There is nowhere near enough money for Colorado to continue to do the business of the state as things stand, according to an influential team of researchers at the University of Denver. State lawmakers will either have to raise more money or cut away the kind of programs and services most Americans view as measures of the baseline quality of life achieved over centuries in the world’s wealthiest nation.
“We’re hoping this information can get out to build awareness of the cliff we’re speeding toward,” said Charlie Brown, director of the Center for Colorado’s Economic Future at DU on Wednesday.
Targeting education
In a roughly 45 minute Power Point presentation, Brown and his colleagues detailed the dire straits the state is sailing into as the slew of constitutional tax-limits in place here led by the Taxpayer Bill of Rights slowly strangle the government, even as the recession releases its grip and revenues begin again to climb.
A little more than a decade from now, Brown said, the state will face a $3.6 billion shortfall. The state will have only enough money to pay for three big ticket services: education, health care and incarceration.
“There will be no tax revenue for public colleges and universities, no money for the state court system, nothing for child protection services, nothing for youth corrections, nothing for state crime labs and nothing for other core services…”

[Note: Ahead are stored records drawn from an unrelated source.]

(** * SpringSim: the physics core of the mass-spring oscillation simulator

    A shallow embedding of the TypeScript sources

    - [src/lib/constants.ts]          (module [Constants]),
    - [src/lib/integration.ts]        (module [Integration]),
    - [src/lib/physics.ts]            (module [Physics]),
    - [src/types/simulation.ts]       (modules [SpringParameters],
                                       [SimulationState], [DataPoint] and
                                       [TimeSeriesData]),
    - [src/lib/validation.ts]         (module [Validation]),
    - [src/hooks/usePhysicsEngine.ts] (module [UsePhysicsEngine]),
    - [src/hooks/useGraphData.ts]     (module [UseGraphData]),
    - [src/hooks/useSimulation.ts]    (module [UseSimulation]),

    then the notions the properties are stated with (modules [Rk4Spec],
    [BufferSpec], [SimRun], [NumberShape] and [Rounding]), then the
    properties.

    A JavaScript [number] is an IEEE 754 binary64 value: it is modelled by
    Rocq's primitive [float], whose operations round exactly as the
    JavaScript ones do.  [throw new Error(msg)] is modelled by the [Throw msg]
    outcome of the [result] type below.

    The hook [useSimulation] is modelled as a state machine over its memory
    (React state, refs, and the host's pending animation frame callbacks):
    the calls of its API, React's commit of a render, and the host's
    animation frame are separate steps, so that what a frame sees between a
    call and the commit that follows it can be stated. *)

From Stdlib Require Import Floats ZArith List String Bool Arith Lia.
Import ListNotations.

Set Implicit Arguments.

(** A decimal literal denotes the nearest binary64 value, as it does in
    JavaScript. *)
Set Warnings "-inexact-float".

(** ** JavaScript numbers and exceptions *)

Definition number : Set := float.

(** [Number.isFinite(x)] on a value of type [number]. *)
Definition Number_isFinite (x : number) : bool := PrimFloat.is_finite x.

(** The outcome of a call: a returned value, or [throw new Error(msg)]. *)
Inductive result (A : Type) : Type :=
| Ok (a : A)
| Throw (msg : string).

Arguments Ok {A} a.
Arguments Throw {A} msg.

Definition bind {A B : Type} (r : result A) (k : A -> result B) : result B :=
  match r with
  | Ok a => k a
  | Throw msg => Throw msg
  end.

Notation "x <- r ;; k" := (bind r (fun x => k))
  (at level 61, r at next level, right associativity).

Definition is_ok {A : Type} (r : result A) : bool :=
  match r with Ok _ => true | Throw _ => false end.

(** The comparison [x >= y] of JavaScript: false as soon as one side is NaN. *)
Definition Number_ge (x y : number) : bool := PrimFloat.leb y x.

(** ** src/lib/constants.ts *)

Module Constants.

(** [PHYSICS_CONSTANTS.GRAVITY]. *)
Definition GRAVITY : number := 9.81%float.

(** [PHYSICS_CONSTANTS.TIMESTEP]: [1 / 60]. *)
Definition TIMESTEP : number := (1 / 60)%float.

(** [PHYSICS_CONSTANTS.GRAPH_UPDATE_INTERVAL] (milliseconds). *)
Definition GRAPH_UPDATE_INTERVAL : number := 100%float.

(** [PHYSICS_CONSTANTS.GRAPH_WINDOW_DURATION] (seconds). *)
Definition GRAPH_WINDOW_DURATION : number := 15%float.

(** [PARAMETER_LIMITS]. *)
Definition MIN_MASS : number := 0.01%float.
Definition MAX_MASS : number := 100%float.
Definition MIN_SPRING_CONSTANT : number := 0.1%float.
Definition MAX_SPRING_CONSTANT : number := 1000%float.
Definition MIN_LENGTH : number := 0.1%float.
Definition MAX_LENGTH : number := 10%float.

End Constants.

(** ** src/lib/integration.ts *)

Module Integration.

Record State : Type := mkState {
  position : number;
  velocity : number
}.

Local Open Scope string_scope.
Local Open Scope float_scope.

(** [rk4Step(state, dt, accelerationFunc)].  The acceleration function is a
    JavaScript callback: it returns a number or throws, and what it throws
    propagates out of [rk4Step]. *)
Definition rk4Step (state : State) (dt : number)
    (accelerationFunc : number -> number -> result number) : result State :=
  let x := position state in
  let v := velocity state in
  if negb (Number_isFinite x) || negb (Number_isFinite v)
     || negb (Number_isFinite dt)
  then Throw "Invalid input: position, velocity, and dt must be finite numbers"
  else
    let k1_dx := v in
    k1_dv <- accelerationFunc x v ;;
    if negb (Number_isFinite k1_dv)
    then Throw "Acceleration function returned non-finite value"
    else
      let k2_dx := v + k1_dv * dt / 2 in
      k2_dv <- accelerationFunc (x + k1_dx * dt / 2) (v + k1_dv * dt / 2) ;;
      if negb (Number_isFinite k2_dv)
      then Throw "Acceleration function returned non-finite value at k2"
      else
        let k3_dx := v + k2_dv * dt / 2 in
        k3_dv <- accelerationFunc (x + k2_dx * dt / 2) (v + k2_dv * dt / 2) ;;
        if negb (Number_isFinite k3_dv)
        then Throw "Acceleration function returned non-finite value at k3"
        else
          let k4_dx := v + k3_dv * dt in
          k4_dv <- accelerationFunc (x + k3_dx * dt) (v + k3_dv * dt) ;;
          if negb (Number_isFinite k4_dv)
          then Throw "Acceleration function returned non-finite value at k4"
          else
            let dx := (k1_dx + 2 * k2_dx + 2 * k3_dx + k4_dx) / 6 in
            let dv := (k1_dv + 2 * k2_dv + 2 * k3_dv + k4_dv) / 6 in
            let newPosition := x + dx * dt in
            let newVelocity := v + dv * dt in
            if negb (Number_isFinite newPosition)
               || negb (Number_isFinite newVelocity)
            then Throw "RK4 integration produced non-finite values"
            else Ok {| position := newPosition; velocity := newVelocity |}.

End Integration.

(** ** src/lib/physics.ts *)

Module Physics.

Local Open Scope string_scope.
Local Open Scope float_scope.

(** [computeSpringForce(displacement, springConstant)]: Hooke's law. *)
Definition computeSpringForce (displacement springConstant : number)
    : result number :=
  if negb (Number_isFinite displacement)
     || negb (Number_isFinite springConstant)
  then Throw "Invalid input: displacement and springConstant must be finite numbers"
  else Ok ((- springConstant) * displacement).

(** [computeDampingForce(velocity, dampingCoefficient)]. *)
Definition computeDampingForce (velocity dampingCoefficient : number)
    : result number :=
  if negb (Number_isFinite velocity)
     || negb (Number_isFinite dampingCoefficient)
  then Throw "Invalid input: velocity and dampingCoefficient must be finite numbers"
  else if dampingCoefficient <? 0
  then Throw "Invalid input: dampingCoefficient must be non-negative"
  else Ok ((- dampingCoefficient) * velocity).

(** [computeAcceleration(force, mass)]: Newton's second law. *)
Definition computeAcceleration (force mass : number) : result number :=
  if negb (Number_isFinite force) || negb (Number_isFinite mass)
  then Throw "Invalid input: force and mass must be finite numbers"
  else if mass <=? 0
  then Throw "Invalid input: mass must be positive"
  else Ok (force / mass).

(** [computeKineticEnergy(mass, velocity)]. *)
Definition computeKineticEnergy (mass velocity : number) : result number :=
  if negb (Number_isFinite mass) || negb (Number_isFinite velocity)
  then Throw "Invalid input: mass and velocity must be finite numbers"
  else if mass <=? 0
  then Throw "Invalid input: mass must be positive"
  else Ok (0.5 * mass * velocity * velocity).

(** [computePotentialEnergy(springConstant, displacement)]. *)
Definition computePotentialEnergy (springConstant displacement : number)
    : result number :=
  if negb (Number_isFinite springConstant)
     || negb (Number_isFinite displacement)
  then Throw "Invalid input: springConstant and displacement must be finite numbers"
  else if springConstant <=? 0
  then Throw "Invalid input: springConstant must be positive"
  else Ok (0.5 * springConstant * displacement * displacement).

(** [computeTotalEnergy(mass, velocity, springConstant, displacement)]. *)
Definition computeTotalEnergy (mass velocity springConstant displacement : number)
    : result number :=
  kineticEnergy <- computeKineticEnergy mass velocity ;;
  potentialEnergy <- computePotentialEnergy springConstant displacement ;;
  Ok (kineticEnergy + potentialEnergy).

(** [computeEquilibriumPosition(mass, springConstant, gravity = 9.81)]:
    [None] is a call that leaves [gravity] out. *)
Definition computeEquilibriumPosition (mass springConstant : number)
    (gravity : option number) : result number :=
  let gravity := match gravity with Some g => g | None => 9.81 end in
  if negb (Number_isFinite mass) || negb (Number_isFinite springConstant)
     || negb (Number_isFinite gravity)
  then Throw "Invalid input: all parameters must be finite numbers"
  else if (mass <=? 0) || (springConstant <=? 0)
  then Throw "Invalid input: mass and springConstant must be positive"
  else Ok ((mass * gravity) / springConstant).

End Physics.

(** ** src/types/simulation.ts *)

Module SpringParameters.
Record t : Type := mk {
  mass : number;
  springConstant : number;
  initialLength : number;
  dampingCoefficient : number
}.
End SpringParameters.

Module SimulationState.
Record t : Type := mk {
  position : number;
  velocity : number;
  acceleration : number;
  time : number;
  isRunning : bool;
  isPaused : bool
}.
End SimulationState.

Module DataPoint.
Record t : Type := mk {
  time : number;
  value : number
}.
End DataPoint.

Module TimeSeriesData.
Record t : Type := mk {
  displacement : list DataPoint.t;
  velocity : list DataPoint.t;
  acceleration : list DataPoint.t;
  totalEnergy : list DataPoint.t
}.
End TimeSeriesData.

Brown said that education funding will suffer most. The state will see successive governors repeating variations of the kind of speeches Governor John Hickenlooper gave this year, when he proposed a $375 million slash in the education budget, explaining that “that’s where the money is.” Brown said K-12 education funding will be picked over and parceled out and repeatedly thinned. He said pressure will mount for higher education in the state to be privatized.
Hard sell
The Center has so far only released a summary of its “phase two” study of Colorado’s budget prospects. The full report will likely become available in the next two months or so and will be posted online. The first phase of the study was released earlier in the year. The Center was tapped in 2010 by state lawmakers staring at ledgers soaked in recession red after a year of dramatic cuts in program funding. The Center’s phase one work, which was by design only descriptive, has been lauded as clear-eyed, nonpartisan and comprehensive.
Phase two of the research offers strategies to address the budget crisis and so is sure to be more controversial. Yet the Center has tried mightily to avoid partisan pitfalls by offering two scenarios to balance the books. The first outlines the cuts in programs it would take to close the yawning shortfalls that will increasingly plague the state in coming years. The second scenario presents a program of tax increases to bridge the gap.
“It’s a hard sell,” Brown soberly told the smattering of state reporters gathered in a DU lecture room. “It’s very tough. There’s no magic pill…. You have to dramatically cut services or increase revenues. You could do a combination but, I can tell you, it’s one thing to say ‘We’re cutting services.’ It’s another thing to say ‘We’re increasing taxes.’ No one wants to get up and say ‘We’re going to raise your taxes and provide you less services.’
Cuts would be centered on education but would also come to eliminate programs or whole departments. On the chopping block mainly would be the departments of agriculture, higher education, local affairs, military and veterans affairs, natural resources, personnel and administration, public health, public safety, regulatory agencies and revenue.
The coming budget gaps cannot be addressed “by mere belt tightening,” the researchers wrote in their summary of findings. “If state government were a tree, it would mean lopping off entire branches.
“[A] wholesale rethinking of government would be necessary. Should tax dollars continue to subsidize in-state tuition at state colleges and universities? Can we still afford to supervise and rehabilitate youthful offenders? What about the state psychiatric hospital[s]…? What about state enforcement of disease control and clean water regulations?”
Cutting or taxing
The scenario presented by the researchers to increase revenue hinged mostly on a new graduated income tax, extending sales taxes to personal services outside of health care like those provided by divorce attorneys, and rebalancing the local-state school funding structure by placing a greater share on local districts and instituting a statewide uniform mill levy.
Brown said the proposed tax increases, although substantial, are sufficiently restrained as to keep Colorado “competitive” with the tax regimes in place in surrounding states.
He conceded, however, that the tax increases are illegal as long as the Taxpayer Bill of Rights remains in place or unmodified, which is a serious impediment to raising revenue.
It’s difficult enough, of course, to find a politician anywhere in the country willing to make the case for tax hikes. In Colorado that argument is hobbled by the need to alter the constitution or submit ballot referendums for each of the tax increases or modifications proposed by the Center researchers.
The Center’s Steve Fisher said that bringing the public into the discussion is essential.
“Our educational role is big. We’re not advocating one way or the other. We plan to do a lot of public education.”
Brown said he alone gave more than 30 presentations on the Center’s phase one findings and expects to do the same kind of tour for phase two. The Center’s website will include the narrated Power Point presentation given to reporters Wednesday. It also includes an interactive “Bridge the Gap” feature where readers can try to balance the budget themselves.